/---

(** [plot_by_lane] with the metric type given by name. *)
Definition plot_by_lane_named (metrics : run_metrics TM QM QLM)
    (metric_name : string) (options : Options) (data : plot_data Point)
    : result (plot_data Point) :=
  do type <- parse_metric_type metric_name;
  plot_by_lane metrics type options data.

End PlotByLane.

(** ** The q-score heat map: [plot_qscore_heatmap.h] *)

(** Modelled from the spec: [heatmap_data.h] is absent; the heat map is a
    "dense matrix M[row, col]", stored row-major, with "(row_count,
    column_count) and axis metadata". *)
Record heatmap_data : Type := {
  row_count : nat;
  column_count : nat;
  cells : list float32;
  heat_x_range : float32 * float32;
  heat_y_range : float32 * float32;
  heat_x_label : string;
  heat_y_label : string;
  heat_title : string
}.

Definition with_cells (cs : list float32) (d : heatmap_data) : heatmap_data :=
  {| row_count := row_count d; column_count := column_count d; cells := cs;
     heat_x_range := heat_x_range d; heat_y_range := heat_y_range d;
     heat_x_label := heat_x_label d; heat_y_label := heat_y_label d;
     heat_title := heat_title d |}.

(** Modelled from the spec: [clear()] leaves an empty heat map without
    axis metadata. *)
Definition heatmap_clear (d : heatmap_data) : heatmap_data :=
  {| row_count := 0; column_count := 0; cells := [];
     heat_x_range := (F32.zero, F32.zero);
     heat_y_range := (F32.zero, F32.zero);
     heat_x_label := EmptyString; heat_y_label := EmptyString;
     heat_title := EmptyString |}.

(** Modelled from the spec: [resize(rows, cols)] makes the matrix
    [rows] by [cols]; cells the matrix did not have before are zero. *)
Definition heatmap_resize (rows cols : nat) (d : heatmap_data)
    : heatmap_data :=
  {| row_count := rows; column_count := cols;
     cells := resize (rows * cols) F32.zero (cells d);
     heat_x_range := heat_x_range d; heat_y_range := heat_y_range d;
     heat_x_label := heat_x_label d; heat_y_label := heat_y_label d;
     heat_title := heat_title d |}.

\---

# Activity:
Would you please copy exactly the part of the entries above that begins at the line containing "(metric_name : string)" and ends at the line containing "cells : list float32;", both lines included?

# Problem solution:
    (metric_name : string) (options : Options) (data : plot_data Point)
    : result (plot_data Point) :=
  do type <- parse_metric_type metric_name;
  plot_by_lane metrics type options data.

End PlotByLane.

(** ** The q-score heat map: [plot_qscore_heatmap.h] *)

(** Modelled from the spec: [heatmap_data.h] is absent; the heat map is a
    "dense matrix M[row, col]", stored row-major, with "(row_count,
    column_count) and axis metadata". *)
Record heatmap_data : Type := {
  row_count : nat;
  column_count : nat;
  cells : list float32;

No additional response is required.